Quel sistema di diritto è stato tramandato nei secoli per pervenire fino a noi ancora connotato da una rigidità quasi sempre eccessiva ed ha finito per il diventare, piuttosto che uno strumento di equilibrio e di rappacificazione, un fattore di incentivazione dei conflitti interpersonali e, quindi, di crisi sociale. Sul piano pratico ha, infatti, comportato una proliferazione ormai incontrollabile dei giudizi ed una conseguente, del pari incontrollabile, dilatazione dei tempi di loro soluzione che hanno, come cennato, sostanzialmente del tutto vanificato i fini prefissi dal legislatore.

La disciplina della conciliazione, per converso, presuppone ed implica, di fronte al fatto ingiusto altrui, una reazione presidiata da uno scopo conciliativo, che indirizza la reazione irata verso un risultato di rappacificazione e, come tale, appare espressione di un sentimento profondamente cristiano, fattore di
gratificazione e di progresso individuale e sociale.

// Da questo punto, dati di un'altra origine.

(* ===== verification/ProtoStore.v ===== *)
(** * ProtoStore: the object table of the prototype cache server

    [datapass/csrc/server.c] up to [get_item]: the regular files of [./back] are
    listed once at start-up, opened, and found through a hash table with linear
    probing that holds the hash of a name and the number of the item.  A hash of
    0 marks a free place.  Both arrays are [malloc]ed and not cleared: what the
    allocator returns is an argument of [init_storage].  Access outside an array,
    an unterminated string and an overflowing [sprintf] are [Fault]s; a probing
    loop that comes round to its start never ends ([Blocked]). *)

From S2P Require Import Prelude Socket Kernel.

(** ** Data *)

(** [fsname] and [cachename] are buffers of 1024 bytes; [objname], [cachemem] and
    [hits] are never used. *)
Record st_t := StT { fsname : list byte; cachename : list byte; cfd : Z; fsfd : Z; it_size : Z }.

Record he_t := HeT { fullhash : Z; he_index : Z }.

Record s_t := SFields { s_cached : Z; s_cachelimit : Z; s_items : list st_t; s_hsize : Z; s_indexes : list he_t }.

Definition BACKINGDIR : list byte := bs "./back".
Definition CACHEDIR : list byte := bs "./cached".

Definition set_cfd (z : Z) (i : st_t) : st_t := StT (fsname i) (cachename i) z (fsfd i) (it_size i).
Definition set_fsfd (z : Z) (i : st_t) : st_t := StT (fsname i) (cachename i) (cfd i) z (it_size i).
Definition set_size (z : Z) (i : st_t) : st_t := StT (fsname i) (cachename i) (cfd i) (fsfd i) z.
Definition set_fsname (b : list byte) (i : st_t) : st_t := StT b (cachename i) (cfd i) (fsfd i) (it_size i).
Definition set_cachename (b : list byte) (i : st_t) : st_t := StT (fsname i) b (cfd i) (fsfd i) (it_size i).

Definition set_items (l : list st_t) (s : s_t) : s_t := SFields (s_cached s) (s_cachelimit s) l (s_hsize s) (s_indexes s).
Definition set_indexes (l : list he_t) (s : s_t) : s_t := SFields (s_cached s) (s_cachelimit s) (s_items s) (s_hsize s) l.
Definition set_cached (z : Z) (s : s_t) : s_t := SFields z (s_cachelimit s) (s_items s) (s_hsize s) (s_indexes s).

Record pstate := PState { p_k : kernel; p_s : s_t }.

Definition onpk {A} (m : M kernel A) : M pstate A := fun s =>
  match m (p_k s) with
  | Ret a k => Ret a (PState k (p_s s))
  | Blocked => Blocked
  | Fault => Fault
  end.

Definition the_store : M pstate s_t := fun s => Ret (p_s s) s.
Definition upd_store (f : s_t -> s_t) : M pstate () := modify (fun s => PState (p_k s) (f (p_s s))).

(** [s->items[index]]. *)
Definition item_at (index : Z) : M pstate st_t := fun s =>
  deref (if index <? 0 then None else s_items (p_s s) !! Z.to_nat index) s.
Definition upd_item (index : Z) (f : st_t -> st_t) : M pstate () :=
  i ← item_at index; upd_store (fun s => set_items (<[Z.to_nat index:=f i]> (s_items s)) s).

(** [s->hash.indexes[tindex]]. *)
Definition place_at (tindex : Z) : M pstate he_t := fun s =>
  deref (if tindex <? 0 then None else s_indexes (p_s s) !! Z.to_nat tindex) s.

(** The string in a buffer, which has to end inside it. *)
Definition string_in (buf : list byte) : M pstate (list byte) :=
  if bool_decide (x00 ∈ buf) then mret (c_str buf) else fault.

(** [sprintf] of [dir/name] into an array of [n] bytes. *)
Definition sprintf_path (n : nat) (dir name : list byte) : M pstate (list byte) :=
  let text := dir ++ "/"%byte :: name in
  if bool_decide (length text < n)%nat then mret text else fault.

(** A buffer after a string and its NUL, or just bytes, were copied to its start. *)
Definition overlay (d buf : list byte) : list byte := d ++ drop (length d) buf.

(** ** Hash *)

(** A [char] is signed here. *)
Definition char_val (c : byte) : Z := if bz c <? 128 then bz c else bz c - 256.

(** [hash >> 64], in the rounds with [rots] = 0, gives 0 or [hash] depending on the
    machine; the disjunction with [hash << 0] is the same. *)
Fixpoint strtohash_from (hash rots : Z) (str : list byte) : Z :=
  match str with
  | [] => hash
  | c :: str =>
      strtohash_from (Z.lor (Z.lor (u64 (Z.shiftl hash rots)) (Z.shiftr hash (64 - rots))) (u64 (char_val c)))
        ((rots + 1) mod 64) str
  end.

Definition strtohash (str : list byte) : Z := strtohash_from 0 0 str.

(** ** The table *)

(** The probing loops of [put_item] and [get_item]: go on until [stop]. *)
Fixpoint probe (stop : he_t -> bool) (fuel : nat) (hsize tindex : Z) : M pstate Z :=
  match fuel with
  | O => block
  | S fuel =>
      h ← place_at tindex;
      if stop h then mret tindex else probe stop fuel hsize ((tindex + 1) mod hsize)
  end.

(** [fullhash % hsize], a division by zero when the table has no places. *)
Definition start_place (h hsize : Z) : M pstate Z := if hsize =? 0 then fault else mret (h mod hsize).

Definition put_item (index size : Z) : M pstate () :=
  i ← item_at index;
  name ← string_in (fsname i);
  s ← the_store;
  let h := strtohash name in
  t0 ← start_place h (s_hsize s);
  tindex ← probe (fun x => fullhash x =? 0) (Z.to_nat (s_hsize s)) (s_hsize s) t0;
  _ ← upd_store (fun s => set_indexes (<[Z.to_nat tindex:=HeT h index]> (s_indexes s)) s);
  _ ← upd_item index (set_size size);
  fullname ← sprintf_path 1024 BACKINGDIR name;
  fd ← onpk (sys_open fullname O_RDONLY false false);
  (* [exit - 1;] does not leave the function *)
  _ ← upd_item index (set_fsfd fd);
  cname ← sprintf_path 1024 CACHEDIR name;
  c ← onpk (sys_open cname O_RDONLY false false);
  if c <? 0 then upd_item index (set_cfd 0)
  else
    _ ← upd_item index (set_cfd c);
    _ ← onpk (sys_close_fd fd);
    upd_item index (set_fsfd 0).

Definition uncache_item (index : Z) : M pstate () :=
  i ← item_at index;
  name ← string_in (cachename i);
  _ ← onpk (sys_unlink name);
  upd_item index (set_cfd 0).

Definition cache_item (index : Z) : M pstate () :=
  i ← item_at index;
  name ← string_in (fsname i);
  fullpath ← sprintf_path 1024 BACKINGDIR name;
  cname ← sprintf_path 1024 CACHEDIR name;
  _ ← upd_item index (set_cachename (overlay (cname ++ [x00]) (cachename i)));
  st ← onpk (sys_stat fullpath);
  _ ← (match st with
       | Some (StReg copysize) =>
           fd ← onpk (sys_open cname O_RDWR true false);
           s ← the_store;
           if s_cachelimit s <? u64 (s_cached s + copysize) then
             _ ← upd_item index (fun i => set_size copysize (set_cfd fd i));
             upd_store (fun s => set_cached (u64 (s_cached s + copysize)) s)
           else mret ()
       | _ => mret ()
       end);
  c ← onpk (sys_open cname O_RDONLY false false);
  upd_item index (set_cfd c).

(** The second pass over the directory: [nfiles] items so far. *)
Fixpoint load_items (nfiles : Z) (entries : list (list byte)) : M pstate Z :=
  match entries with
  | [] => mret nfiles
  | d_name :: entries =>
      fullpath ← sprintf_path 1024 BACKINGDIR d_name;
      st ← onpk (sys_stat fullpath);
      match st with
      | Some (StReg size) =>
          let cplen := Nat.min (length d_name) 1024 in
          _ ← upd_item nfiles (fun i => set_fsname (overlay (take cplen d_name) (fsname i)) i);
          _ ← put_item nfiles size;
          load_items (nfiles + 1) entries
      | _ => load_items nfiles entries
      end
  end.

(** [readdir] also returns "." and "..".  The memory of the two arrays comes as
    [mem_items] and [mem_indexes] left it; an array that could not be allocated has
    no elements.  A directory that cannot be opened is read through NULL. *)
Definition init_storage (mem_items : nat -> list st_t) (mem_indexes : nat -> list he_t) : M pstate Z :=
  dir ← onpk (sys_opendir BACKINGDIR);
  match dir with
  | None => fault
  | Some names =>
      let entries := bs "." :: bs ".." :: names in
      let nfiles := length entries in
      m1 ← onpk sys_malloc;
      m2 ← onpk sys_malloc;
      _ ← upd_store (fun s => SFields (s_cached s) (s_cachelimit s) (if m1 : bool then mem_items nfiles else []) (Z.of_nat nfiles * 2)
                                      (if m2 : bool then mem_indexes (nfiles * 2)%nat else []));
      load_items 0 entries
  end.

Definition get_item (name : list byte) : M pstate Z :=
  s ← the_store;
  let h := strtohash name in
  t0 ← start_place h (s_hsize s);
  tindex ← probe (fun x => (fullhash x =? 0) || (fullhash x =? h)) (Z.to_nat (s_hsize s)) (s_hsize s) t0;
  x ← place_at tindex;
  mret (if negb (fullhash x =? h) then -1 else he_index x).

(** The descriptor the threads serve an item from. *)
Definition served_fd (i : st_t) : Z := if 0 <? cfd i then cfd i else fsfd i.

Il procedimento di conciliazione è chiamato a svolgere, nella fase iniziale, un ruolo di sussidiarietà del processo ordinario, al fine di attenuare i segnalati fenomeni di appesantimento e di ingestibilità dello stesso.

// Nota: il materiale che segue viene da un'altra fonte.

Lemma list_names_ok k : sched k = [] -> forall names slots N, slots_ok slots N -> (length N + length (filter (regular k) names) < length slots)%nat ->
  exists slots', list_names slots (length N - 1) (length N) names k = Ret (slots', length (N ++ filter (wanted k) names)) k /\
    slots_ok slots' (N ++ filter (wanted k) names).
Proof.
  intros Hs. induction names as [|n names IH]; intros slots N Hok Hl; cbn [list_names].
  { exists slots. by rewrite list.filter_nil, app_nil_r. }
  change (bs "./back/" ++ n) with (back_path n). run (stat_eq (back_path n) k Hs). rewrite list.filter_cons in Hl |- *.
  assert (Hreg : regular k n = match node_of k (back_path n) with Some (File _) => true | _ => false end) by done.
  destruct (node_of k (back_path n)) as [[|i]|].
  - rewrite decide_False in Hl by (rewrite Hreg; intros []). rewrite decide_False by (unfold wanted; rewrite Hreg; intros [[] _]). by apply IH.
  - rewrite decide_True in Hl by (by rewrite Hreg). cbn [length] in Hl. case_bool_decide as Hlen.
    + rewrite decide_True by (unfold wanted; by rewrite Hreg). rewrite bool_decide_eq_true_2 by lia.
      destruct (IH (<[(length N - 1)%nat:=Some n]> slots) (N ++ [n])) as (slots' & H1 & H2).
      * intros j f Hj. destruct N as [|f0 N]; [done|]. simpl in Hj |- *. rewrite Nat.sub_0_r. apply lookup_snoc_Some in Hj as [[Hlt Hj]|[-> ->]].
        -- rewrite list_lookup_insert_ne by lia. by apply Hok.
        -- apply list_lookup_insert_eq. simpl in Hl. lia.
      * rewrite length_app, length_insert. simpl. lia.
      * exists slots'. rewrite length_app in H1. simpl in H1. replace (length N + 1 - 1)%nat with (length N) in H1 by lia.
        replace (length N + 1)%nat with (S (length N)) in H1 by lia. by rewrite <- app_assoc in H1, H2.
    + rewrite decide_False by (unfold wanted; intros [_ ?]; done). apply IH; [done|lia].
  - rewrite decide_False in Hl by (rewrite Hreg; intros []). rewrite decide_False by (unfold wanted; rewrite Hreg; intros [[] _]). by apply IH.
Qed.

Ma detto ruolo, progressivamente, è destinato a trasformarsi in quello di una mera giustizia sostitutiva, perché, come è dato vedere, siamo in sintesi, di fronte ad un procedimento che si connota di valori reali e permanenti
essendo in grado di superare, tra le due sfere concentriche di scolastica memoria, quella del diritto (che porta al successo, non sempre, come  nzidetto, soddisfacente e rispondente alla equità ed agli interessi attuali delle parti) per svilupparsi su quella della morale, ben più qualificante e, già solo per questo, prioritario ed utile.

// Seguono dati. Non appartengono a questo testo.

(* ===== verification/BridgeMain.v ===== *)
(** * BridgeMain: the thread slots of the prototype's bridge

    [main] of [datapass/csrc/bridge.c] gives clients to threads in slots as the
    server does ([ProtoMain]), with three differences: the semaphore starts at the
    number of slots, it is tried before every client, and every ended thread is
    joined after each client.  Main and workers take steps in any order.  The slots
    are exclusive here too; the semaphore never holds main back, so that main
    goes round its loop while all slots are in use. *)

From S2P Require Import Prelude ProtoMain.

(** ** Steps *)

(** Before [sem_wait] and [sem_post]; before [recvfrom]; before the [sem_wait] after a
    thread was created; in the loop that looks for a slot; in the loop that joins,
    with [ti] slots to go. *)
Inductive bpc := Gate | BRecv | BWait | BScan | BJoin (ti : nat).

#[global] Instance bpc_eq_dec : EqDecision bpc.
Proof. solve_decision. Defined.

Record bmain := BMain { br_slots : list life; br_sem : nat; br_next : nat; br_pc : bpc }.

Definition bridge_init (threadcount : nat) : bmain := BMain (replicate threadcount Unused) threadcount 0 Gate.

Inductive bridge_step : bmain -> bmain -> Prop :=
(* sem_wait, sem_post *)
| B_gate s n : br_pc s = Gate -> br_sem s = S n -> bridge_step s (BMain (br_slots s) (br_sem s) (br_next s) BRecv)
(* an empty datagram *)
| B_idle s : br_pc s = BRecv -> bridge_step s (BMain (br_slots s) (br_sem s) (br_next s) Gate)
(* a client comes: its pipes or sockets are stored in the slot and the thread created *)
| B_spawn s : br_pc s = BRecv -> (br_next s < length (br_slots s))%nat ->
    bridge_step s (BMain (<[br_next s:=Running]> (br_slots s)) (br_sem s) (br_next s) BWait)
(* no pipes or sockets *)
| B_fail s : br_pc s = BRecv -> bridge_step s (BMain (br_slots s) (br_sem s) (br_next s) BScan)
(* sem_wait *)
| B_wait s n : br_pc s = BWait -> br_sem s = S n -> bridge_step s (BMain (br_slots s) n (br_next s) BScan)
(* the loop goes on to the next slot, or ends *)
| B_scan s l : br_pc s = BScan -> br_slots s !! br_next s = Some l -> busy l = true ->
    bridge_step s (BMain (br_slots s) (br_sem s) ((br_next s + 1) mod length (br_slots s)) BScan)
| B_found s l : br_pc s = BScan -> br_slots s !! br_next s = Some l -> busy l = false ->
    bridge_step s (BMain (br_slots s) (br_sem s) (br_next s) (BJoin (length (br_slots s))))
(* while (ti--): only a slot with ssockr == -1 is joined, and then reset *)
| B_skip s ti l : br_pc s = BJoin (S ti) -> br_slots s !! ti = Some l -> l = Unused \/ l = Running ->
    bridge_step s (BMain (br_slots s) (br_sem s) (br_next s) (BJoin ti))
| B_join s ti : br_pc s = BJoin (S ti) -> br_slots s !! ti = Some Ended ->
    bridge_step s (BMain (<[ti:=Unused]> (br_slots s)) (br_sem s) (br_next s) (BJoin ti))
| B_end s : br_pc s = BJoin 0 -> bridge_step s (BMain (br_slots s) (br_sem s) (br_next s) Gate)
(* a worker sets its [ssockr] to -1 and posts the semaphore *)
| W_close s i : br_slots s !! i = Some Running -> bridge_step s (BMain (<[i:=Closing]> (br_slots s)) (br_sem s) (br_next s) (br_pc s))
| W_post s i : br_slots s !! i = Some Closing -> bridge_step s (BMain (<[i:=Ended]> (br_slots s)) (S (br_sem s)) (br_next s) (br_pc s)).

Inductive bridge_reachable (n : nat) : bmain -> Prop :=
| breach_init : bridge_reachable n (bridge_init n)
| breach_step s s' : bridge_reachable n s -> bridge_step s s' -> bridge_reachable n s'.

(** ** Invariant *)

(** What main knows of the slot it has chosen. *)
Definition chosen (pc : bpc) (next : nat) (l : life) : Prop :=
  match pc with
  | Gate | BRecv => l = Unused
  | BJoin ti => l = Unused \/ ((next < ti)%nat /\ (l = Closing \/ l = Ended))
  | BWait | BScan => True
  end.

Record bridge_inv (n : nat) (s : bmain) : Prop := {
  bi_len : length (br_slots s) = n;
  bi_sem : (br_sem s + actives (br_slots s) = n + (if decide (br_pc s = BWait) then 1 else 0))%nat;
  bi_chosen : exists l, br_slots s !! br_next s = Some l /\ chosen (br_pc s) (br_next s) l
}.

Lemma bridge_inv_init n : (0 < n)%nat -> bridge_inv n (bridge_init n).
Proof.
  intros Hn. pose proof (main_inv_init n Hn) as [_ _ I _]. split; cbn [bridge_init br_slots br_sem br_next br_pc]; [apply length_replicate| |].
  - cbn [main_init m_slots m_sem m_pc] in I. rewrite decide_False in I by done. rewrite decide_False by done. lia.
  - exists Unused. split; [by apply lookup_replicate|done].
Qed.

Lemma insert_kept {A} (l : list A) i j x y : l !! i = Some x -> i <> j -> <[j:=y]> l !! i = Some x.
Proof. intros Hi Hne. by rewrite list_lookup_insert_ne. Qed.

(** A worker's step keeps what main knows. *)
Lemma chosen_worker (l : list life) (pc : bpc) (next i : nat) (x y : life) : (exists z, l !! next = Some z /\ chosen pc next z) -> l !! i = Some x ->
  (x = Running /\ y = Closing) \/ (x = Closing /\ y = Ended) -> exists z, <[i:=y]> l !! next = Some z /\ chosen pc next z.
Proof.
  intros (z & Hz & Hc) Hi Hxy. destruct (decide (next = i)) as [->|Hne]; [|exists z; split; [by apply insert_kept|done]].
  exists y. split; [apply list_lookup_insert_eq; by eapply lookup_lt_Some|]. rewrite Hi in Hz. injection Hz as <-.
  destruct pc; simpl in *; naive_solver.
Qed.

Lemma bridge_inv_step n s s' : (0 < n)%nat -> bridge_inv n s -> bridge_step s s' -> bridge_inv n s'.
Proof.
  intros Hn [I1 I2 (z & Hz & Hc)] Hst. pose proof (lookup_lt_Some _ _ _ Hz) as Hlt.
  destruct Hst as [s m Hpc Hm|s Hpc|s Hpc Hl|s Hpc|s m Hpc Hm|s l Hpc Hl Hb|s l Hpc Hl Hb|s ti l Hpc Hl Hlr|s ti Hpc Hl|s Hpc|s i Hi|s i Hi];
    (split; cbn [br_slots br_sem br_next br_pc]; rewrite ?length_insert; try done);
    try (rewrite Hpc in I2; (rewrite decide_False in I2 by done)); try (rewrite decide_False by done); try lia.
  - exists z. by rewrite Hpc in Hc.
  - exists z. by rewrite Hpc in Hc.
  - rewrite Hpc in Hc. simpl in Hc. subst z. pose proof (actives_insert _ _ _ Running Hz) as Ha. simpl in Ha. rewrite decide_True by done. lia.
  - exists Running. split; [by apply list_lookup_insert_eq|done].
  - by exists z.
  - rewrite Hpc in I2. rewrite decide_True in I2 by done. lia.
  - by exists z.
  - destruct (lookup_lt_is_Some_2 (br_slots s) ((br_next s + 1) mod length (br_slots s))) as [y Hy]; [apply Nat.mod_upper_bound; lia|]. by exists y.
  - exists l. split; [done|]. simpl. destruct l; naive_solver.
  - exists z. split; [done|]. rewrite Hpc in Hc. simpl in *. destruct Hc as [->|[Hlt' Hz2]]; [by left|]. right. split; [|done].
    destruct (decide (br_next s = ti)) as [E|]; [|lia]. rewrite E, Hl in Hz. injection Hz as ->. naive_solver.
  - pose proof (actives_insert _ _ _ Unused Hl) as Ha. simpl in Ha. lia.
  - rewrite Hpc in Hc. simpl in *. destruct (decide (br_next s = ti)) as [E|Hne].
    + exists Unused. split; [rewrite E; apply list_lookup_insert_eq; lia|by left].
    + exists z. split; [by apply insert_kept|]. destruct Hc as [->|[Hlt' Hz2]]; [by left|]. right. split; [lia|done].
  - exists z. split; [done|]. rewrite Hpc in Hc. simpl in *. destruct Hc as [->|[Hlt' _]]; [done|lia].
  - pose proof (actives_insert _ _ _ Closing Hi) as Ha. simpl in Ha. lia.
  - eapply chosen_worker; [by exists z|done|by left].
  - pose proof (actives_insert _ _ _ Ended Hi) as Ha. simpl in Ha. lia.
  - eapply chosen_worker; [by exists z|done|by right].
Qed.

Lemma bridge_inv_reachable n s : (0 < n)%nat -> bridge_reachable n s -> bridge_inv n s.
Proof. intros Hn. induction 1; [by apply bridge_inv_init|by eapply bridge_inv_step]. Qed.

(** The loop finds a slot within one round if there is one, and goes round for ever
    as long as there is none. *)
Lemma next_slot_round slots nx : (nx < length slots)%nat ->
  (exists i l, next_slot (length slots) slots nx = Some i /\ slots !! i = Some l /\ busy l = false) \/ Forall (fun l => busy l = true) slots.
Proof.
  intros Hnx. destruct (decide (Forall (fun l => busy l = true) slots)) as [Hall|Hno]; [by right|left].
  apply not_Forall_Exists in Hno; [|apply _]. apply list.Exists_exists in Hno as (x & Hx & Ha). apply list_elem_of_lookup in Hx as [i Hi].
  pose proof (lookup_lt_Some _ _ _ Hi) as Hlt. set (n := length slots) in *.
  apply (next_slot_hit n slots nx ((i + (n - nx)) mod n)%nat x); [done| |by apply not_true_is_false|apply Nat.mod_upper_bound; lia].
  fold n. rewrite Nat.Div0.add_mod_idemp_r. replace (nx + (i + (n - nx)))%nat with (i + 1 * n)%nat by lia.
  by rewrite Nat.Div0.mod_add, Nat.mod_small by lia.
Qed.

Lemma next_slot_spins fuel : forall slots nx, (nx < length slots)%nat -> Forall (fun l => busy l = true) slots -> next_slot fuel slots nx = None.
Proof.
  induction fuel as [|fuel IH]; intros slots nx Hnx Hall; [done|]. cbn [next_slot]. destruct (lookup_lt_is_Some_2 slots nx Hnx) as [l Hl]. rewrite Hl.
  rewrite (Forall_lookup_1 _ _ _ _ Hall Hl). apply IH; [apply Nat.mod_upper_bound; lia|done].
Qed.

(** C33: the slots of the bridge are exclusive: in every interleaving main gives a client
    only a slot that holds no thread and has been joined.  The semaphore never
    blocks main; its search for a slot ends within one round unless a thread is
    running in every slot, and then it goes round until one ends. *)
Theorem bridge_slots_safe n s :
  (0 < n)%nat -> bridge_reachable n s ->
  (br_pc s = BRecv -> br_slots s !! br_next s = Some Unused) /\
  (br_pc s = Gate \/ br_pc s = BWait -> (0 < br_sem s)%nat) /\
  (br_pc s = BScan -> (exists i l, next_slot n (br_slots s) (br_next s) = Some i /\ br_slots s !! i = Some l /\ busy l = false) \/
    (Forall (fun l => busy l = true) (br_slots s) /\ forall fuel, next_slot fuel (br_slots s) (br_next s) = None)).
Proof.
  intros Hn Hr. destruct (bridge_inv_reachable n s Hn Hr) as [I1 I2 (z & Hz & Hc)]. pose proof (lookup_lt_Some _ _ _ Hz) as Hlt. split; [|split].
  - intros Hpc. rewrite Hpc in Hc. simpl in Hc. by subst z.
  - assert (Hle : forall l, (actives l <= length l)%nat) by (intros l; apply length_filter).
    intros [Hpc|Hpc]; rewrite Hpc in *.
    + simpl in Hc. subst z. rewrite decide_False in I2 by done. pose proof (actives_insert _ _ _ Running Hz) as Ha. simpl in Ha.
      pose proof (Hle (<[br_next s:=Running]> (br_slots s))) as Hb. rewrite length_insert in Hb. lia.
    + rewrite decide_True in I2 by done. pose proof (Hle (br_slots s)). lia.
  - intros _. destruct (next_slot_round (br_slots s) (br_next s) Hlt) as [H|H]; [left; by rewrite I1 in H|right].
    split; [done|]. intros fuel. by apply next_slot_spins.
Qed.

(** One slot, one client: main is in its loop, and stays there while the thread runs. *)
Definition one_client : bmain := BMain [Running] 0 0 BScan.

Lemma one_client_reachable : bridge_reachable 1 one_client.
Proof.
  apply (breach_step 1 (BMain [Running] 1 0 BWait)); [|by apply (B_wait (BMain [Running] 1 0 BWait) 0)].
  apply (breach_step 1 (BMain [Unused] 1 0 BRecv)); [|apply (B_spawn (BMain [Unused] 1 0 BRecv)); [done|simpl; lia]].
  apply (breach_step 1 (bridge_init 1)); [constructor|]. by apply (B_gate (bridge_init 1) 0).
Qed.

Lemma bridge_slots_safe_witness :
  (exists i l, next_slot 1 [Running] 0 = Some i /\ [Running] !! i = Some l /\ busy l = false) \/
  (Forall (fun l => busy l = true) [Running] /\ forall fuel, next_slot fuel [Running] 0 = None).
Proof. apply (bridge_slots_safe 1 one_client); [lia|apply one_client_reachable|reflexivity]. Defined.

(** With one slot, the default, main spins while its only client is served. *)
Theorem bridge_main_spins : bridge_reachable 1 one_client /\ forall fuel, next_slot fuel (br_slots one_client) (br_next one_client) = None.
Proof. split; [apply one_client_reachable|]. intros fuel. apply next_slot_spins; [simpl; lia|by repeat constructor]. Qed.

L’istituto della mediazione, in sintesi, reclama ed esige – per usare, attagliandosi perfettamente al tema in esame, la mirabile metafora recentemente dettata dal Presidente della Corte dei Conti Gianpaolino,
nel commento al messaggio del Capo dello Stato dalla Casa di Giustino Fortunato – “un equilibrio dello spirito, un’armonia ritrovata, che significa serena predisposizione verso gli interessi in gioco ed il loro contemperamento; approccio di mediazione tra valori e spinte che appaiono contrastanti, sicché la soluzione dei problemi sia un grande trapasso dall’una all’altra realtà, senza lacerazioni e ferite deturpanti”.

Concetto scultoreo, dalla portata perenne ed universale, destinato a segnare l’indirizzo e la vita di questo nuovo sistema alternativo di rendere giustizia, caratterizzandolo, così, quale fattore di sviluppo e di progresso della
società nel pieno rispetto della stabilità istituzionale.

2Ecco perché l’introduzione nel nostro sistema giuridico del procedimento di conciliazione è un fatto epocale, destinato ad accompagnare la società verso un futuro di progresso, svincolandola dai lacci di una giustizia esclusiva, elitaria, corporativistica, lenta e paralizzante.